L'intransigeant, le révolutionnaire, « l'oppositionnel de toujours »: Jules Guesde a profondément marqué le débat politique français et européen, depuis son entrée en politique avec les événements de 1871 et son enthousiasme croissant pour le socialisme marxisant des années 1870, jusqu'à sa mort en 1922. Et bien au-delà. Comme le montre Jean-Numa Ducange dans cette première biographie critique du leader [End Page 162] socialiste, c'est peu après sa mort, dans un contexte où la participation de Guesde au gouvernement de guerre et son refus d'adhérer au projet de Moscou en 1920 lui ont valu la condamnation d'une bonne partie de l'extrême gauche, que le nom de Guesde devient un lieu commun dans le discours politique des socialistes des années 1930. En faisant référence à l'aile gauche de l'ancienne SFIO de 1905, Léon Blum veut certainement indiquer que, pour lui, la tradition d'unité socialiste prévalant dans les débats des années 1930 a d'autant plus besoin de la présence iconique de Guesde. Ceci dit, c'est ce même Blum qui, en 1946, se trouve face à un nouveau courant intransigeant et doctrinaire, et c'est peut-être au Guesde railleur et rigoriste des congrès houleux de 1899 et 1900 qu'il pensait en dénonçant Guy Mollet.

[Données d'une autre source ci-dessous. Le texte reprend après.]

Lemma example_honest_env :
  honest_env PostgresLimiter_new example_pg_env (mkTick 5 1000000 1000500) (mkTick 5 1000000 1000500).
Proof.
  split; [done|done|]. exists example_ticks. split; [done|]. split; [done| |done|done].
  apply Forall_replicate. done.
Qed.

(** C25 witness. *)
Lemma pg_check_all_refines_witness :
  exists s, (pg_check_all example_sha256 PostgresLimiter_new FixedDb_new example_pg_env
               [example_pg_check 0 1 2; example_pg_check 0 2 3]).1
    = mkCallEnd (Done (Ok (mkBatchDecision (BatchOutcome_Allowed
        [mkAllowance (mkCapacity 3) 1 (Delay_new (mkDuration 999500000));
         mkAllowance (mkCapacity 3) 0 (Delay_new (mkDuration 999500000))])))) (Some (s, false))
    /\ size (windows (committed s)) = 2%nat /\ Fixed_wf (committed s).
Proof.
  destruct (pg_check_all_refines example_sha256 PostgresLimiter_new FixedDb_new example_pg_env
    [example_pg_check 0 1 2; example_pg_check 0 2 3] (mkTick 5 1000000 1000500)
    (mkTick 5 1000000 1000500) ltac:(vm_compute; reflexivity) ltac:(vm_compute; discriminate)
    (Forall_cons_2 _ _ _ (example_pg_check_ok 0 1 2 ltac:(unfold is_byte; lia) ltac:(unfold is_byte; lia) ltac:(lia))
      (Forall_cons_2 _ _ _ (example_pg_check_ok 0 2 3 ltac:(unfold is_byte; lia) ltac:(unfold is_byte; lia) ltac:(lia))
        (Forall_nil_2 _)))
    FixedDb_new_wf example_honest_env) as (s & Hrun & Hc & Hwf).
  exists s. split; [|rewrite Hc; split; [vm_compute; reflexivity|exact Hwf]].
  rewrite Hrun. vm_compute. reflexivity.
Defined.

(** A concrete instance. *)
Lemma pg_check_refines_witness :
  exists s, (pg_check example_sha256 PostgresLimiter_new FixedDb_new example_pg_env
               (example_pg_check 0 1 2)).1
    = mkCallEnd (Done (Ok (Decision_allowed
        (mkAllowance (mkCapacity 3) 1 (Delay_new (mkDuration 999500000)))))) (Some (s, false))
    /\ size (windows (committed s)) = 1%nat.
Proof.
  destruct (pg_check_refines example_sha256 PostgresLimiter_new FixedDb_new example_pg_env
    (example_pg_check 0 1 2) (mkTick 5 1000000 1000500) (mkTick 5 1000000 1000500)
    (example_pg_check_ok 0 1 2 ltac:(unfold is_byte; lia) ltac:(unfold is_byte; lia) ltac:(lia))
    FixedDb_new_wf example_honest_env) as (decision & s & Hdec & Hrun & Hc).
  exists s. split; [|rewrite Hc; vm_compute; reflexivity].
  rewrite Hrun. vm_compute in Hdec. injection Hdec as <-. reflexivity.
Defined.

Au-delà encore, car Jean-Numa Ducange montre avec beaucoup de finesse comment l'historiographie plus récente a pris Guesde pour cible, en particulier quand le débat intellectuel en France a suivi la lignée de la deuxième gauche. Pour Michel Rocard, entre autres, Guesde incarnait un socialisme « ultra-centralisé, étatique, de la dictature du prolétariat » (p. 196). Dans le débat intellectuel des années Mitterrand, ce n'était plus au Guesde constructeur du parti et de la tradition marxiste qu'on avait affaire, mais plutôt au Guesde « vieille gauche » qui repoussait, supposait-on, toute réforme.

En s'engageant avec érudition dans la question de Guesde et du guesdisme, Jean-Numa Ducange démontre parfaitement que les connexions trop simples entre guesdisme et antiréformisme, entre guesdisme et bolchevisme français, entre le manque d'intérêt de Guesde pour la question coloniale et la politique algérienne de Mollet, sont, précisément, simplistes, bien que de tels liens aient été parfois revendiqués par les acteurs politiques eux-mêmes. Cependant, l'organisation du socialisme sur le terrain politique de la France du XXe siècle est bien le fruit du travail inlassable de Guesde et de ses proches et, si le débat intellectuel depuis les années 1960 a voulu contester les formules souvent restreintes et réductrices de Guesde lui-même, l'existence du mouvement socialiste en France doit beaucoup à la façon dont une campagne doctrinale simple et foncièrement ancrée dans la rhétorique de la lutte des classes a été promulguée par le parti ouvrier de Guesde, et plus tard par la SFIO.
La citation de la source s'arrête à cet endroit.